Power 6 is an alternative fact, but should be the goal
The AAC has a whole strategic plan in place already claiming to be a Power 6 Conference, when nobody outside the league’s offices and the membership’s sports information departments has actually recognized it as such.
The AAC has tried everything it can to play with the big conferences. When the power conferences gained autonomy power, the AAC was quick to keep up by pushing to provide many of the same amenities power conferences can provide. Television revenue helps in that regard, but the AAC is lagging behind in that department. After being left untouched by the Big 12 during a threat of expansion last year, the direction of the AAC has shifted toward the future and finding a solution for preventing its members from making a push to leave.
This all comes back to the conference’s media future, which does not look promising in the traditional sense. Aresco is optimistic about the conference’s TV future, as he should be given the conference’s footprint and membership, but any deal struck by the AAC is likely to far well below the rights deals the real power conferences will pull in, even the struggling Big 12. And considering the AAC lost 45 percent of its revenue in 2015, the conference needs a good media deal moving forward in a big way.
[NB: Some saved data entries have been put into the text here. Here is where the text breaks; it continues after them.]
(** X29. Saving an outfit sends a request for a name and records its cost
    without asking the tracker: whatever the counts, the cost and the limits
    are, the request goes out, and when the provider answers with a text and
    a usage both counts rise by one and the cost is added. No window is
    brought up to date and the clock is not read. This holds whatever the
    session then does with the row. *)
Theorem saving_never_asks_the_tracker
    (environ : string -> option string) (to_int : string -> string + Z)
    (to_float : string -> string + float) (clock : nat -> datetime)
    (client : nat -> ChatRequest -> exn + ChatResponse)
    (str : Json -> string) (other_text : App.error -> string)
    (strip_name : string -> string) (db_save : App.SavedOutfit -> exn + Z * string)
    (outfit_data : list (string * Json)) (p : App.Process) (s : App.LLM)
    (description : Json) (response : ChatResponse) (text : string)
    (rest : list (option string)) (u : Usage) (cost : float) :
  App._llm_service p = Some s ->
  Enrich.get (default (JDict []) (items_get "outfit" outfit_data)) "description" (JStr "")
  = inr description ->
  let request :=
    App.name_request (App.model s)
      (App.name_prompt str (default (JStr "") (items_get "original_request" outfit_data))
         description) in
  client (length (App.sent p)) request = inr response ->
  choices response = Some text :: rest ->
  usage response = Some u ->
  LLMService._estimate_cost (App.model s) (prompt_tokens u) (completion_tokens u)
  = inr cost ->
  (App.save_outfit environ to_int to_float clock client str other_text strip_name db_save
     outfit_data p).2
  = {| App._llm_service := Some (App.recorded cost s);
       App._outfit_recommender := App._outfit_recommender p;
       App.reads := App.reads p;
       App.sent := (App.sent p ++ [request])%list |}.
Proof.
  intros Hs Hdesc request Hclient Hchoice Husage Hcost.
  pose proof (save_body_after_naming environ to_int to_float clock client str strip_name
                db_save outfit_data p s description Hs Hdesc) as [Hproc _].
  cbv zeta in Hproc.
  rewrite (name_outfit_recorded client strip_name _ p s response text rest u cost
             Hs Hclient Hchoice Husage Hcost) in Hproc.
  unfold App.save_outfit.
  destruct (App.save_body _ _ _ _ _ _ _ _ _ _) as [[e|body] p1]; exact Hproc.
Qed.

Lemma saving_never_asks_the_tracker_witness :
  snd (UsageTracker.can_make_request Scenario.mar10_1430 Scenario.exhausted)
  = (false, "Monthly budget limit reached ($5.00)")
  /\ exists cost,
      (App.save_outfit Cases.environ_without_key Cases.to_int Cases.to_float
         Scenario.clock Cases.answers Scenario.str Cases.other_text Cases.strip_name
         Cases.db_save Cases.outfit_data (Cases.process_of Scenario.exhausted)).2
      = {| App._llm_service :=
             Some (App.recorded cost (Cases.service_of Scenario.exhausted));
           App._outfit_recommender := true;
           App.reads := 0;
           App.sent :=
             [App.name_request "gpt-3.5-turbo"
                (App.name_prompt Scenario.str (JStr "a day at the beach")
                   (JStr "linen shirt and shorts"))] |}.
Proof.
  split; [vm_compute; reflexivity|].
  destruct (LLMService._estimate_cost "gpt-3.5-turbo" 60 4) as [e|cost] eqn:Hcost;
    [vm_compute in Hcost; discriminate|].
  exists cost.
  exact (saving_never_asks_the_tracker Cases.environ_without_key Cases.to_int
           Cases.to_float Scenario.clock Cases.answers Scenario.str Cases.other_text
           Cases.strip_name Cases.db_save Cases.outfit_data
           (Cases.process_of Scenario.exhausted) (Cases.service_of Scenario.exhausted)
           (JStr "linen shirt and shorts")
           {| choices := [Some "Linen Days"];
              usage := Some {| prompt_tokens := 60; completion_tokens := 4 |} |}
           "Linen Days" [] {| prompt_tokens := 60; completion_tokens := 4 |} cost
           eq_refl eq_refl eq_refl eq_refl eq_refl Hcost).
Defined.

(** X30. When the request for a name fails (the provider raises, or answers
    without a choice, without a content or without a usage), the outfit is
    not saved under a dated name: the handler of the inner [try] reads
    [datetime], which [main.py] never imports, so the endpoint answers 500
    with the text of that [NameError]. The request counts as sent and
    nothing is recorded, even if the provider had answered with a name. *)
Theorem failed_naming_fails_the_save
    (environ : string -> option string) (to_int : string -> string + Z)
    (to_float : string -> string + float) (clock : nat -> datetime)
    (client : nat -> ChatRequest -> exn + ChatResponse)
    (str : Json -> string) (other_text : App.error -> string)
    (strip_name : string -> string) (db_save : App.SavedOutfit -> exn + Z * string)
    (outfit_data : list (string * Json)) (p : App.Process) (s : App.LLM)
    (description : Json) :
  App._llm_service p = Some s ->
  Enrich.get (default (JDict []) (items_get "outfit" outfit_data)) "description" (JStr "")
  = inr description ->
  let request :=
    App.name_request (App.model s)
      (App.name_prompt str (default (JStr "") (items_get "original_request" outfit_data))
         description) in
  App.no_name_or_usage (client (length (App.sent p)) request) ->
  App.save_outfit environ to_int to_float clock client str other_text strip_name db_save
    outfit_data p
  = (App.HTTPException 500 "name 'datetime' is not defined",
     {| App._llm_service := Some s;
        App._outfit_recommender := App._outfit_recommender p;
        App.reads := App.reads p;
        App.sent := (App.sent p ++ [request])%list |}).
Proof.
  intros Hs Hdesc request Hno.
  pose proof (save_body_after_naming environ to_int to_float clock client str strip_name
                db_save outfit_data p s description Hs Hdesc) as [Hproc Herr].
  cbv zeta in Hproc, Herr.
  rewrite (name_outfit_unnamed client strip_name _ p s Hs Hno) in Hproc, Herr.
  specialize (Herr _ eq_refl).
  unfold App.save_outfit.
  destruct (App.save_body _ _ _ _ _ _ _ _ _ _) as [[e|body] p1];
    simpl in Hproc, Herr; [|discriminate].
  injection Herr as ->. subst p1. reflexivity.
Qed.

Lemma failed_naming_fails_the_save_witness :
  App.save_outfit Cases.environ_without_key Cases.to_int Cases.to_float
    Scenario.clock Cases.unreachable Scenario.str Cases.other_text Cases.strip_name
    Cases.db_save Cases.outfit_data (Cases.process_of Scenario.fresh_hour)
  = (App.HTTPException 500 "name 'datetime' is not defined",
     {| App._llm_service := Some (Cases.service_of Scenario.fresh_hour);
        App._outfit_recommender := true;
        App.reads := 0;
        App.sent :=
          [App.name_request "gpt-3.5-turbo"
             (App.name_prompt Scenario.str (JStr "a day at the beach")
                (JStr "linen shirt and shorts"))] |}).
Proof.
  exact (failed_naming_fails_the_save Cases.environ_without_key Cases.to_int
           Cases.to_float Scenario.clock Cases.unreachable Scenario.str Cases.other_text
           Cases.strip_name Cases.db_save Cases.outfit_data
           (Cases.process_of Scenario.fresh_hour) (Cases.service_of Scenario.fresh_hour)
           (JStr "linen shirt and shorts") eq_refl eq_refl I).
Defined.
(** Modelled from the spec: [twisted.python.failure.Failure], the wrapped
    form of an error "exposing message, type, and frames". *)
Record Failure := mkFailure {
  value : PyObject;
  type : PyObject;
  frames : list Frame
}.

(** Modelled from the spec: the constructor
    [Failure(exc_value, exc_type, exc_tb)], which stores the value and the
    type it is given and reads the frames off the traceback in order. *)
Definition Failure_new (exc_value exc_type : PyObject) (exc_tb : Traceback) : Failure :=
  {| value := exc_value; type := exc_type; frames := exc_tb |}.

(** Modelled from the spec: [Failure.getErrorMessage], the message of the
    wrapped value ([reflect.safe_str] of it, which never raises). *)
Definition getErrorMessage (f : Failure) : string := str (value f).

(** The [error] argument of the reporting methods: a 3-tuple or a
    [Failure]; [_getFailure] tells them apart with [isinstance(error, tuple)]. *)
Inductive ErrorArg :=
| Tuple3 (e0 e1 : PyObject) (e2 : Traceback)
| Wrapped (f : Failure).

(** [WorkerReporter._getFailure] *)
Definition _getFailure (error : ErrorArg) : Failure :=
  match error with
  | Tuple3 e0 e1 e2 => Failure_new e1 e0 e2
  | Wrapped f => f
  end.

(** [WorkerReporter._getFrames]: the loop extends [frames] by three entries
    per frame. *)
Definition _getFrames (failure : Failure) : list string :=
  fold_left
    (fun acc frame => acc ++ [co_name frame; co_filename frame; pretty (lineno frame)])
    (frames failure) [].

(** The three values [_addErrorFallible] and [addFailure] compute from their
    error argument, in the order the source computes them. *)
Definition normalize (error : ErrorArg) : outcome (string * string * list string) :=
  let failure := _getFailure error in
  let errorStr := getErrorMessage failure in
  match qual (type failure) with
  | Raise e => Raise e
  | Return errorClass => Return (errorStr, errorClass, _getFrames failure)
  end.

(** ** The relay channel *)

(** The commands of [managercommands] the reporter sends. *)
Inductive Command :=
| AddSuccess
| AddError
| AddFailure
| AddSkip
| AddExpectedFailure
| AddUnexpectedSuccess.

(** A keyword argument of a remote call: a string or a list of strings. *)
Inductive AmpValue :=
| AmpString (s : string)
| AmpListOfString (l : list string).

(** The keyword arguments of a remote call, in the order they are written. *)
Definition Payload := list (string * AmpValue).

(** Modelled from the spec: [Deferred], the handle of one relay call.  It
    already holds a result ([succeed]), already holds a failure wrapping an
    exception ([fail]), or has not fired yet ([unfired], with the number of
    the call it stands for). *)
Inductive Deferred :=
| succeed (result : PyObject)
| fail (reason : PyObject)
| unfired (n : nat).

(** Modelled from the spec: the injected [AMP] protocol object.
    [callRemote(command, **kwargs)] either raises or returns a [Deferred];
    which of the two is the transport's affair ([answer], which sees the
    calls made before), and every call made is kept in [sent]. *)
Record AMP := mkAMP {
  answer : list (Command * Payload) -> Command -> Payload -> outcome Deferred;
  sent : list (Command * Payload)
}.

(** ** Arguments of the reporting methods *)

(** A test case, as far as [test.id()] goes. *)
Record TestCase := mkTest { test_id : string }.

(** A [Todo], as far as [todo.reason] goes. *)
Record Todo := mkTodo { reason : string }.

(** Modelled from the spec: the base class [TestResult], the synchronous
    bookkeeping the reporter delegates to first.  Each method updates the
    bookkeeping state [B] and returns or raises. *)
Class TestResult (B : Type) := {
  super_addSuccess : TestCase -> B -> B * outcome unit;
  super_addError : TestCase -> ErrorArg -> B -> B * outcome unit;
  super_addFailure : TestCase -> ErrorArg -> B -> B * outcome unit;
  super_addSkip : TestCase -> PyObject -> B -> B * outcome unit;
  super_addExpectedFailure :
    TestCase -> ErrorArg -> option Todo -> B -> B * outcome unit;
  super_addUnexpectedSuccess : TestCase -> option Todo -> B -> B * outcome unit
}.

(** ** Objects and the store *)

Abbreviation loc := nat.

(** [ReportingResults]: both attributes are references. *)
Record ReportingResults := mkReportingResults {
  _reporter : loc;
  _results : loc
}.

(** [WorkerReporter]: the inherited bookkeeping, the protocol object and the
    reference to the active context manager, if any. *)
Record WorkerReporter (B : Type) := mkWorkerReporter {
  bookkeeping : B;
  ampProtocol : AMP;
  _reporting : option loc
}.
Arguments mkWorkerReporter {B} _ _ _.
Arguments bookkeeping {B} _.
Arguments ampProtocol {B} _.
Arguments _reporting {B} _.

(** The store: the reporters, the context managers and the list objects,
    each kind under its own references. *)
Record Store (B : Type) := mkStore {
  reporters : gmap loc (WorkerReporter B);
  contexts : gmap loc ReportingResults;
  lists : gmap loc (list Deferred)
}.
Arguments mkStore {B} _ _ _.
Arguments reporters {B} _.
Arguments contexts {B} _.
Arguments lists {B} _.

(** A computation on the store: it returns, raises, or is undefined ([None])
    when it follows a reference that the store does not hold. *)
Definition Py (B A : Type) : Type := Store B -> option (outcome A * Store B).

Definition ret {B A} (a : A) : Py B A := fun h => Some (Return a, h).

Definition raise {B A} (e : PyObject) : Py B A := fun h => Some (Raise e, h).

Definition bind {B A C} (m : Py B A) (k : A -> Py B C) : Py B C :=
  fun h =>
    match m h with
    | Some (Return a, h') => k a h'
    | Some (Raise e, h') => Some (Raise e, h')
    | None => None
    end.

Declare Scope py_scope.
Delimit Scope py_scope with py.
Notation "x <- m ;; k" := (bind m (fun x => k))
  (at level 100, m at next level, right associativity) : py_scope.
Notation "m ;;; k" := (bind m (fun _ => k))
  (at level 100, right associativity) : py_scope.

(** A pure call that may raise, run inside a computation. *)
Definition lift {B A} (o : outcome A) : Py B A :=
  match o with
  | Return a => ret a
  | Raise e => raise e
  end.

Section Reporter.

Context {B : Type} {TR : TestResult B}.

Open Scope py_scope.

(** *** Attribute access *)

(** Read the object behind a reporter reference. *)
Definition the_reporter (self : loc) : Py B (WorkerReporter B) :=
  fun h =>
    match reporters h !! self with
    | Some r => Some (Return r, h)
    | None => None
    end.

(** Assign attributes of a reporter in place. *)
Definition set_reporter (self : loc) (f : WorkerReporter B -> WorkerReporter B)
  : Py B unit :=
  fun h =>
    match reporters h !! self with
    | Some r =>
        Some (Return tt, mkStore (<[self := f r]> (reporters h)) (contexts h) (lists h))
    | None => None
    end.

(** Read the object behind a context-manager reference. *)
Definition the_context (self : loc) : Py B ReportingResults :=
  fun h =>
    match contexts h !! self with
    | Some c => Some (Return c, h)
    | None => None
    end.

(** [l.append(x)] on the list object behind [l]. *)
Definition list_append (l : loc) (x : Deferred) : Py B unit :=
  fun h =>
    match lists h !! l with
    | Some xs =>
        Some (Return tt, mkStore (reporters h) (contexts h) (<[l := xs ++ [x]]> (lists h)))
    | None => None
    end.

(** A new list object, empty ([Factory(list)]). *)
Definition new_list : Py B loc :=
  fun h =>
    let l := fresh (dom (lists h)) in
    Some (Return l, mkStore (reporters h) (contexts h) (<[l := []]> (lists h))).

(** A new [ReportingResults(reporter)]: its [_results] is a list of its own. *)
Definition new_ReportingResults (reporter : loc) : Py B loc :=
  l <- new_list ;;
  fun h =>
    let s := fresh (dom (contexts h)) in
    Some (Return s,
          mkStore (reporters h)
                  (<[s := mkReportingResults reporter l]> (contexts h))
                  (lists h)).

(** [WorkerReporter(ampProtocol)], on bookkeeping as [super().__init__()]
    leaves it; [_reporting] starts as the class attribute [None]. *)
Definition new_WorkerReporter (init : B) (amp : AMP) : Py B loc :=
  fun h =>
    let r := fresh (dom (reporters h)) in
    Some (Return r,
          mkStore (<[r := mkWorkerReporter init amp None]> (reporters h))
                  (contexts h) (lists h)).

(** *** ReportingResults *)

(** [ReportingResults.__enter__]: the list object itself is returned. *)
Definition __enter__ (self : loc) : Py B loc :=
  c <- the_context self ;;
  ret (_results c).

(** [ReportingResults.__exit__] *)
Definition __exit__ (self : loc) (excType excValue : option PyObject)
    (excTraceback : option Traceback) : Py B bool :=
  c <- the_context self ;;
  set_reporter (_reporter c)
    (fun r => mkWorkerReporter (bookkeeping r) (ampProtocol r) None) ;;;
  ret false.

(** [ReportingResults.record] *)
Definition record (self : loc) (result : Deferred) : Py B unit :=
  c <- the_context self ;;
  list_append (_results c) result.

(** The class of an object, [type(o)]. *)
Definition type_of (o : PyObject) : PyObject :=
  match o with
  | ClassObj _ => ClassObj (builtin "type")
  | ExcObj c _ => ClassObj c
  | StrObj _ => ClassObj (builtin "str")
  end.

(** The statement [with cm as results: body]: [__exit__] gets the exception
    the body raised, or three [None]; the exception goes on to the caller
    unless [__exit__] returns a true value. *)
Definition with_ (cm : loc) (body : loc -> Py B unit) : Py B unit :=
  results <- __enter__ cm ;;
  fun h =>
    match body results h with
    | Some (Return tt, h') => (__exit__ cm None None None ;;; ret tt) h'
    | Some (Raise e, h') =>
        (suppress <- __exit__ cm (Some (type_of e)) (Some e) (Some []) ;;
         if suppress : bool then ret tt else raise e) h'
    | None => None
    end.

(** *** WorkerReporter *)

Definition _DEFAULT_TODO : string := "Test expected to fail".

(** [WorkerReporter.gatherReportingResults] *)
Definition gatherReportingResults (self : loc) : Py B loc :=
  s <- new_ReportingResults self ;;
  set_reporter self
    (fun r => mkWorkerReporter (bookkeeping r) (ampProtocol r) (Some s)) ;;;
  ret s.

(** [self.ampProtocol.callRemote(command, **kwargs)] *)
Definition callRemote (self : loc) (command : Command) (kwargs : Payload)
  : Py B Deferred :=
  r <- the_reporter self ;;
  let amp := ampProtocol r in
  set_reporter self
    (fun r => mkWorkerReporter (bookkeeping r)
                (mkAMP (answer amp) (sent amp ++ [(command, kwargs)]))
                (_reporting r)) ;;;
  lift (answer amp (sent amp) command kwargs).
(** * BWB_MAC: the geometry and numerics engine

    A shallow embedding of the Mean-Aerodynamic-Chord calculator
    ([math/MAC.js]), of the spline fitter ([math/Spline.js]) and of the
    inverse mapping used by the workflow ([ui/Workflow.js]).

    Numbers.  A JavaScript number is modelled as a real number: [+], [-],
    [*], [/], [Math.abs], [Math.max], [Math.min], [Math.cos], [Math.sin]
    are the exact operations of [R], and comparisons are decided through
    [Decision] instances.  Rounding, [NaN] and the two infinities are
    outside the model; the one place where the source uses [Infinity]
    (the running minimum of the locator) is modelled with an [option].
    Every division the modelled paths perform has a nonzero divisor
    (guarded by the source or proved below), so the value Rocq gives to
    a division by zero is never relied upon.

    Arrays.  A JavaScript array or [Float64Array] is a [list]; [a[i]] is
    the total lookup [a !!! i] and [a[i] = v] is [<[i:=v]> a].  All the
    indices the modelled code uses are in range. *)

From Stdlib Require Import Reals Lra Lia List Sorted Permutation.
From stdpp Require Import base decidable list.
Import ListNotations.

Open Scope R_scope.

(** ** Deciding comparisons of numbers *)

#[global] Instance R_inhabited : Inhabited R := populate 0.
#[global] Instance R_eq_dec : EqDecision R := Req_dec_T.
#[global] Instance Rlt_decision (x y : R) : Decision (x < y) := Rlt_dec x y.
#[global] Instance Rle_decision (x y : R) : Decision (x <= y) := Rle_dec x y.
#[global] Instance Rgt_decision (x y : R) : Decision (x > y) := Rlt_dec y x.
#[global] Instance Rge_decision (x y : R) : Decision (x >= y) := Rge_dec x y.

(** ** Points *)

Record Point : Type := mkPoint { px : R; py : R }.
Lemma normalize_from_confined (segs : list string) (base : path) :
  ".." ∉ segs →
  normalize_from base segs = base ++ filter (λ seg, is_name seg = true) segs.
Proof.
  revert base. induction segs as [|seg segs IH]; intros base Hup.
  - by rewrite app_nil_r.
  - apply not_elem_of_cons in Hup as [Hne Hup].
    unfold normalize_from in *. cbn [fold_left].
    rewrite IH, norm_step_name by done.
    destruct (is_name seg) eqn:E.
    + rewrite filter_cons_True by done. by rewrite <- app_assoc.
    + rewrite filter_cons_False; [done|]. by rewrite E.
Qed.

Lemma pretty_N_go_nonempty (x : N) (s : string) :
  s ≠ EmptyString ∨ 0 < x → pretty_N_go x s ≠ EmptyString.
Proof.
  revert s. induction (N.lt_wf_0 x) as [x _ IH]; intros s Hs.
  destruct (decide (0 < x)) as [Hx|Hx].
  - rewrite pretty_N_go_step by done.
    apply IH; [by apply N.div_lt | by left].
  - assert (x = 0) as -> by lia. rewrite pretty_N_go_0.
    destruct Hs; [done | lia].
Qed.

Lemma decimal_nonempty (n : N) : decimal n ≠ EmptyString.
Proof.
  unfold decimal, pretty, pretty_N. case_decide; [done|].
  apply pretty_N_go_nonempty. right. lia.
Qed.

Lemma pretty_N_char_digit (x : N) : is_digit (pretty_N_char x) = true.
Proof. unfold pretty_N_char. by repeat case_match. Qed.

Lemma pretty_N_go_digits (x : N) (s : string) :
  all_chars is_digit s = true → all_chars is_digit (pretty_N_go x s) = true.
Proof.
  revert s. induction (N.lt_wf_0 x) as [x _ IH]; intros s Hs.
  destruct (decide (0 < x)) as [Hx|Hx].
  - rewrite pretty_N_go_step by done.
    apply IH; [by apply N.div_lt|]. cbn. by rewrite pretty_N_char_digit.
  - assert (x = 0) as -> by lia. by rewrite pretty_N_go_0.
Qed.

Lemma decimal_digits (n : N) : all_chars is_digit (decimal n) = true.
Proof.
  unfold decimal, pretty, pretty_N. case_decide; [done|].
  by apply pretty_N_go_digits.
Qed.

Lemma segments_digits (s : string) :
  all_chars is_digit s = true → segments s = [s].
Proof.
  induction s as [|c s IH]; [done|]. cbn. intros [Hc Hs]%andb_true_iff.
  rewrite IH by done. destruct (Ascii.eqb_spec c "/"); [by subst|done].
Qed.

Lemma digits_name (s : string) :
  all_chars is_digit s = true → s ≠ EmptyString → is_name s = true ∧ s ≠ "..".
Proof.
  destruct s as [|c s]; [done|]. cbn. intros [Hc _]%andb_true_iff _.
  unfold is_name. split.
  - rewrite bool_decide_eq_false_2; [done|]. intros [?|?]; [done|].
    by simplify_eq.
  - intros ?. by simplify_eq.
Qed.

(** The directory of a content item is the entry of the content path
    that is named by the decimal id. *)
Lemma content_dir_eq (contentId : ContentId) :
  content_dir contentId
  = normalize_from (if is_absolute [contentPath; decimal contentId] then [] else cwd)
                   (segments contentPath)
    ++ [decimal contentId].
Proof.
  unfold content_dir, path_join, normalize_from. cbn [flat_map].
  rewrite app_nil_r, fold_left_app, segments_digits by apply decimal_digits.
  cbn [fold_left].
  destruct (digits_name (decimal contentId)) as [Hn Hup];
    [apply decimal_digits | apply decimal_nonempty |].
  rewrite norm_step_name by done. by rewrite Hn.
Qed.

Lemma content_dir_not_root (contentId : ContentId) : content_dir contentId ≠ [].
Proof. rewrite content_dir_eq. by intros [? ?]%app_eq_nil. Qed.

(** Two content items have directories of which neither lies in the
    other. *)
Lemma content_dirs_apart (c c' : ContentId) :
  content_dir c `prefix_of` content_dir c' → c = c'.
Proof.
  rewrite !content_dir_eq.
  assert (∀ n, is_absolute [contentPath; decimal n] = is_absolute [contentPath]) as Habs.
  { intros n. unfold is_absolute. rewrite !filter_cons, filter_nil.
    destruct (decide (contentPath ≠ EmptyString)); [done|].
    rewrite decide_True by apply decimal_nonempty.
    pose proof (decimal_digits n) as Hd. pose proof (decimal_nonempty n) as Hn.
    destruct (decimal n) as [|ch rest]; [done|]. cbn in Hd.
    apply andb_true_iff in Hd as [Hch _].
    destruct (Ascii.eqb_spec ch "/"); [by subst|done]. }
  rewrite !Habs. intros [rest Hrest].
  rewrite <- app_assoc in Hrest. apply (inj (app _)) in Hrest.
  cbn in Hrest. injection Hrest as Heq _. by apply (inj pretty) in Heq.
Qed.

Lemma is_absolute_content (contentId : ContentId) (rest : list string) :
  is_absolute (contentPath :: decimal contentId :: rest)
  = is_absolute [contentPath; decimal contentId].
Proof.
  unfold is_absolute. pose proof (decimal_nonempty contentId) as Hd.
  rewrite !filter_cons. destruct (decide (contentPath ≠ EmptyString)); [done|].
  destruct (decide (decimal contentId ≠ EmptyString)); [done|done].
Qed.

(** A path built from the directory of a content item and more
    arguments continues the normalisation from that directory. *)
Lemma path_join_content (contentId : ContentId) (rest : list string) :
  path_join cwd (contentPath :: decimal contentId :: rest)
  = normalize_from (content_dir contentId) (flat_map segments rest).
Proof.
  unfold content_dir, path_join. rewrite is_absolute_content.
  unfold normalize_from.
  change (contentPath :: decimal contentId :: rest)
    with ([contentPath; decimal contentId] ++ rest).
  by rewrite flat_map_app, fold_left_app.
Qed.

Lemma content_file_confined (contentId : ContentId) (filename : string) :
  confined filename →
  content_file contentId filename
  = content_dir contentId ++ filter (λ seg, is_name seg = true) (segments filename).
Proof.
  intros [Hup _]. unfold content_file. rewrite path_join_content.
  cbn [flat_map]. rewrite app_nil_r. by apply normalize_from_confined.
Qed.

(** ** The table *)

Lemma serializable_valid (document : json) :
  serializable document → JSON_VALID (JSON_stringify document) = true.
Proof. unfold serializable, JSON_VALID. by intros ->. Qed.

(** On a table with room the value of the counter is free. *)
Lemma server_wf_free (srv : Server) :
  server_wf srv → rows srv !! auto_increment srv = None.
Proof.
  intros [_ Hrows]. destruct (rows srv !! auto_increment srv) eqn:E; [|done].
  apply Hrows in E. lia.
Qed.

(** The value of the counter is taken only when the counter has reached
    the largest value of the column. *)
Lemma server_inv_taken (srv : Server) (row : Row) :
  server_inv srv → rows srv !! auto_increment srv = Some row →
  auto_increment srv = UINT_MAX.
Proof.
  intros [_ Hrows] Hrow. destruct (Hrows _ _ Hrow) as [Hlt|[_ Hmax]]; [lia | done].
Qed.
The AAC is essentially locked into a tough spot that doesn’t quite pass the bar to ride with the power conferences but puts them fixed at the top of the pecking order among its Group of Five peers. This is not to say the AAC will not eventually be more worthy of comparing on the same level as the real power conferences, but right now the AAC is spinning a narrative nobody should be buying. Having aspirations of being a Power 6 conference is perfectly fine, and I would be concerned if the conference’s leadership was not working to make that a reality. But at this point in time, that is all this Power 6 talk is: an aspiration.
how you gonna throw around “alternative facts” and then come in with the 45% bullshit? of course it lost that revenue – it lost the auto-bid as it transitioned from Big East to AAC.